The defendant's request to strike paragraphs 25, 27 and 28 are DENIED. These paragraphs provide an explanation as to why Mr. Naamani testified that he had ruled out "sinkhole activity" at the property. According to Mr. Naamani's explanation, he was relying on the statutory definition of "sinkhole" rather than the statutory/policy definition of "sinkhole activity." Affidavit of Wissam Naamani (DE# 48-1 at ¶ 25, 10/31/13). Mr. Naamani's explanation, however, does not negate or explain other portions of his deposition testimony where he was not asked about the presence of "sinkhole activity," but rather counsel read the policy definition and he responded accordingly. For example:

Q. In your opinion, did you find any subterranean voids created by the affected [sic] water on limestone or similar rock formation at this property during your testing?
A. The answer is no.
Deposition of Wissam Naamani (DE# 42-1 at 49, 10/7/13). Although counsel's question tracked the language of the "sinkhole activity" definition in both the statute and the policy, he did not use the word "sinkhole" or "sinkhole activity" in the question. Thus, any confusion Mr. Naamani may have had regarding the words "sinkhole" or "sinkhole activity" as defined by the statute has no bearing on the above response.
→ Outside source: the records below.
(** * e_learn: the scoring-and-roadmap pipeline of [backend/model_utils.py]
      and [backend/main.py], embedded in Rocq.

    Python values are modelled as the code uses them: integers as [Z], lists
    as [list] with Python's subscript rule (negative subscripts count from the
    end, anything else out of range raises [IndexError]), dictionaries with a
    fixed set of keys as records, free-form JSON as an ordered association
    tree, exceptions as a sum type carried by [result], and the process
    environment, the outbound HTTP traffic, the console and the results table
    as an explicit [World] that is passed along. *)

From Stdlib Require Import ZArith QArith.
From stdpp Require Import base option list strings gmap pretty.

Set Warnings "-register-all".
Local Open Scope string_scope.
Local Open Scope list_scope.
Local Open Scope Z_scope.

(** ** Python runtime *)

Module Py.

(** Exceptions that the embedded code raises itself or receives from the
    libraries it calls; [str(e)] is the carried text. *)
Inductive exn : Type :=
| IndexError (msg : string)
| ValueError (msg : string)
| TypeError (msg : string)
| AttributeError (msg : string)
| HTTPException (status_code : Z) (detail : string)
| LibraryError (msg : string).

Definition str_exn (e : exn) : string :=
  match e with
  | IndexError m | ValueError m | TypeError m | AttributeError m
  | LibraryError m => m
  | HTTPException _ d => d
  end.

Inductive result (A : Type) : Type :=
| Ok (a : A)
| Raise (e : exn).
Global Arguments Ok {A} a.
Global Arguments Raise {A} e.

Global Instance result_ret : MRet result := fun A a => Ok a.
Global Instance result_bind : MBind result := fun A B f m =>
  match m with
  | Ok a => f a
  | Raise e => Raise e
  end.

Definition is_ok {A} (r : result A) : bool :=
  match r with Ok _ => true | Raise _ => false end.

(** [try: return body  except Exception as e: return handler e]. *)
Definition try_return {A} (body : result A) (handler : exn -> A) : A :=
  match body with
  | Ok a => a
  | Raise e => handler e
  end.

(** Statements over local variables [S]: the locals after the statement
    and the exception that left it, if any.  An exception keeps the
    assignments made before it. *)
Definition Stmt (S : Type) : Type := S -> S * option exn.

Definition skip {S} : Stmt S := fun l => (l, None).

Definition assign {S} (f : S -> S) : Stmt S := fun l => (f l, None).

Definition seq {S} (s1 s2 : Stmt S) : Stmt S := fun l =>
  match s1 l with
  | (l1, None) => s2 l1
  | (l1, Some e) => (l1, Some e)
  end.

(** Evaluate an expression, then run the statement that uses its value. *)
Definition eval {S A} (r : result A) (k : A -> Stmt S) : Stmt S := fun l =>
  match r with
  | Ok a => k a l
  | Raise e => (l, Some e)
  end.

Definition len {A} (l : list A) : Z := Z.of_nat (length l).

(** [l[i]]: a negative subscript is first shifted by [len(l)]. *)
Definition index {A} (l : list A) (i : Z) : result A :=
  let j := if i <? 0 then i + len l else i in
  if (j <? 0) || (len l <=? j) then Raise (IndexError "list index out of range")
  else match l !! Z.to_nat j with
       | Some x => Ok x
       | None => Raise (IndexError "list index out of range")
       end.

(** [max(l)] on a list of integers: the first of the largest elements. *)
Fixpoint max_from (best : Z) (l : list Z) : Z :=
  match l with
  | [] => best
  | x :: rest => max_from (if best <? x then x else best) rest
  end.

Definition max (l : list Z) : result Z :=
  match l with
  | [] => Raise (ValueError "max() arg is an empty sequence")
  | x :: rest => Ok (max_from x rest)
  end.

(** [l.index(v)]: position of the first element equal to [v]. *)
Fixpoint index_from (pos : Z) (v : Z) (l : list Z) : result Z :=
  match l with
  | [] => Raise (ValueError (pretty v +:+ " is not in list"))
  | x :: rest => if x =? v then Ok pos else index_from (pos + 1) v rest
  end.

Definition list_index (l : list Z) (v : Z) : result Z := index_from 0 v l.

(** [zip(a, b)] stops at the shorter argument. *)
Definition zip {A B} (a : list A) (b : list B) : list (A * B) :=
  zip_with pair a b.

(** [enumerate(l)]. *)
Fixpoint enumerate_from {A} (i : Z) (l : list A) : list (Z * A) :=
  match l with
  | [] => []
  | x :: rest => (i, x) :: enumerate_from (i + 1) rest
  end.

Definition enumerate {A} (l : list A) : list (Z * A) := enumerate_from 0 l.

(** [str(x)] of a list whose elements are already rendered. *)
Definition str_list (elems : list string) : string :=
  "[" +:+ String.concat ", " elems +:+ "]".

End Py.
Import Py.

(** ** JSON values, as [json.loads] produces them and [return {...}] builds
    them.  Objects keep their keys in insertion order. *)

Inductive json : Type :=
| JNull
| JBool (b : bool)
| JInt (n : Z)
| JFloat (q : Q)
| JStr (s : string)
| JArr (items : list json)
| JObj (fields : list (string * json)).

Fixpoint assoc {V} (k : string) (fields : list (string * V)) : option V :=
  match fields with
  | [] => None
  | (k', v) :: rest => if String.eqb k k' then Some v else assoc k rest
  end.

(** Python truth value of a JSON value ([None], [False], zero, and empty
    strings, lists and dicts are false). *)
Definition truthy (v : json) : bool :=
  match v with
  | JNull => false
  | JBool b => b
  | JInt n => negb (n =? 0)
  | JFloat q => negb (Qnum q =? 0)
  | JStr s => negb (String.eqb s "")
  | JArr items => match items with [] => false | _ => true end
  | JObj fields => match fields with [] => false | _ => true end
  end.

(** [d.get(k)] for a value that may or may not be a dict. *)
Definition dict_get (d : json) (k : string) : result json :=
  match d with
  | JObj fields => Ok (default JNull (assoc k fields))
  | JArr _ => Raise (AttributeError "'list' object has no attribute 'get'")
  | JStr _ => Raise (AttributeError "'str' object has no attribute 'get'")
  | JInt _ => Raise (AttributeError "'int' object has no attribute 'get'")
  | JFloat _ => Raise (AttributeError "'float' object has no attribute 'get'")
  | JBool _ => Raise (AttributeError "'bool' object has no attribute 'get'")
  | JNull => Raise (AttributeError "'NoneType' object has no attribute 'get'")
  end.

(** [k in d] for a returned roadmap. *)
Definition has_key (k : string) (v : json) : bool :=
  match v with
  | JObj fields => bool_decide (is_Some (assoc k fields))
  | _ => false
  end.

(** Truth value of an optional string ([None] and [""] are false). *)
Definition truthy_str (s : option string) : bool :=
  match s with
  | None => false
  | Some s => negb (String.eqb s "")
  end.

(** [a or b] on optional strings. *)
Definition or_str (a b : option string) : option string :=
  if truthy_str a then a else b.

(** ** model_utils.py: the question bank *)

Record Question : Type := {
  question : string;
  options : list string;
  scores : list Z
}.

Definition QUESTIONS : list Question := [
  {| question := "Which of the following best describes a 'for' loop?";
     options := ["A conditional statement"; "A way to store multiple values"; "A control flow statement for iterating"; "A function that calls itself"];
     scores := [2;3;10;1] |};
  {| question := "How would you efficiently create a new list of only even numbers from an existing list?";
     options := ["Series of 'if-else' statements"; "A loop that checks each number"; "A function for every possible number"; "Store numbers in separate variables"];
     scores := [3;10;1;2] |};
  {| question := "What is the primary purpose of a function in programming?";
     options := ["To stop the program"; "To store data"; "To group reusable code"; "To create comments"];
     scores := [1;3;10;2] |};
  {| question := "If a coin is flipped twice, what is the probability of getting two heads?";
     options := ["1/2"; "1/3"; "1/4"; "1"];
     scores := [3;2;10;1] |};
  {| question := "What does the 'mean' of a dataset represent?";
     options := ["The middle value"; "The most frequent value"; "The average of all values"; "The range of values"];
     scores := [4;3;10;2] |};
  {| question := "An upward trend in a graph where both variables increase together is called:";
     options := ["Negative correlation"; "Positive correlation"; "No correlation"; "A statistical error"];
     scores := [1;10;2;1] |};
  {| question := "What is the role of a server in a client-server relationship?";
     options := ["To request information"; "To provide resources or services"; "The user's main computer"; "To protect from viruses"];
     scores := [3;10;2;4] |};
  {| question := "Which of the following best describes 'the cloud'?";
     options := ["A single, massive computer"; "A network of servers accessed via internet"; "A personal storage device"; "Software for documents"];
     scores := [2;10;1;1] |};
  {| question := "What is an API (Application Programming Interface)?";
     options := ["A visual user interface"; "A set of rules for app communication"; "A database for storage"; "A security protocol"];
     scores := [3;10;2;4] |};
  {| question := "When designing a website, what is the most important consideration?";
     options := ["Using many colors"; "Intuitive user navigation"; "Complex animations"; "Smallest font size"];
     scores := [2;10;1;1] |};
  {| question := "What's the best way to create visual hierarchy on a poster?";
     options := ["Make all text the same"; "Make important info larger/bolder"; "Put least important info at top"; "Fill every empty space"];
     scores := [1;10;1;2] |};
  {| question := "What is the primary goal of UX (User Experience) design?";
     options := ["Making a product look appealing"; "Focusing on branding/logo"; "Enhancing usability and accessibility"; "Writing the application code"];
     scores := [4;2;10;1] |};
  {| question := "What's a constructive way to handle disagreement with a teammate?";
     options := ["Ignore their idea"; "Publicly criticize them"; "Discuss pros and cons together"; "Complain to someone else"];
     scores := [1;1;10;1] |};
  {| question := "What is the main purpose of version control software like Git?";
     options := ["To write code automatically"; "To track changes and manage collaboration"; "To design the UI"; "To store only the final version"];
     scores := [1;10;1;2] |};
  {| question := "When presenting to stakeholders, it's most important to:";
     options := ["Use highly technical jargon"; "Focus only on what went wrong"; "Clearly communicate progress and challenges"; "Make the presentation as long as possible"];
     scores := [1;1;10;1] |}
].

(** ** model_utils.py: the fallback scorer *)

(** One entry of [per_q]: [{"question": .., "selected": .., "score": ..}]. *)
Record PerQuestion : Type := {
  pq_question : string;
  pq_selected : string;
  pq_score : Z
}.

(** The body of [for q, sel in zip(bank, answers)], with the running
    [total] and [per_q]. *)
Fixpoint score_loop (pairs : list (Question * Z)) (total : Z)
    (per_q : list PerQuestion) : result (Z * list PerQuestion) :=
  match pairs with
  | [] => Ok (total, per_q)
  | (q, sel) :: rest =>
      sc ← index (scores q) sel;
      let total := total + sc in
      selected ← index (options q) sel;
      score_loop rest total
        (per_q ++ [{| pq_question := question q; pq_selected := selected; pq_score := sc |}])
  end.

(** [fallback_score_from_answers] over an arbitrary bank; the source reads
    the global [QUESTIONS]. *)
Definition fallback_score_over (bank : list Question) (answers : list Z)
  : result (Z * list PerQuestion) :=
  score_loop (zip bank answers) 0 [].

Definition fallback_score_from_answers (answers : list Z)
  : result (Z * list PerQuestion) :=
  fallback_score_over QUESTIONS answers.

(** [features_from_answers]: a one-row matrix holding the answers; the
    entries stand for the [float32] values of these integers. *)
Definition FeatureVector : Type := list (list Z).

Definition features_from_answers (answers : list Z) : result FeatureVector :=
  let n := len QUESTIONS in
  if negb (len answers =? n)
  then Raise (ValueError ("Expected " +:+ pretty n +:+ " answers, got " +:+ pretty (len answers)))
  else Ok [answers].

(** ** The libraries and the outside world *)

(** A [requests] response, by what its two methods do when called. *)
Record Response : Type := {
  raise_for_status : result unit;
  r_json : result json
}.

Record Request : Type := {
  endpoint : string;
  headers : list (string * string);
  payload : json;
  timeout : Z
}.

Inductive DMatrix : Type := DMat (X : FeatureVector).

Inductive PredictArg : Type :=
| OfArray (X : FeatureVector)
| OfDMatrix (d : DMatrix).

(** A loaded model object, by what its methods do when called.  Arrays that
    come back hold their entries as rendered by [str]; [predict_proba]
    stands for [predict_proba(X).tolist()]. *)
Record ModelObj : Type := {
  predict : PredictArg -> result (list string);
  predict_proba : FeatureVector -> result (list (list string))
}.

(** What the imported libraries do.  [xgb] is the [xgboost] module as
    [model_utils] sees it ([None] when its import failed); applied to a path
    it stands for [Booster()] followed by [load_model(path)]. *)
Record Host : Type := {
  json_loads : string -> result json;
  json_dumps : json -> string;
  repr_str : string -> string;
  requests_post : Request -> result Response;
  path_exists : string -> bool;
  joblib_load : string -> result ModelObj;
  xgb : option (string -> result ModelObj);
  xgboost_DMatrix : FeatureVector -> result DMatrix
}.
The statutory definition of "sinkhole activity" is very similar to the policy definition of "sinkhole activity." Compare Fla. Stat. § 627.706(2)(i) with USAA Policy (DE# 42-1 at 134, 10/7/13).

In sum, while the Court may consider Mr. Naamani's explanation for deposition questions that used the words "sinkhole" or "sinkhole activity," it may also consider Mr. Naamani's deposition responses to questions that tracked the wording of the statutory/policy definition, but did not use the words "sinkhole" or "sinkhole activity."

b. Testimony Concerning Subterranean Voids (Paragraphs 30, 31 and 32)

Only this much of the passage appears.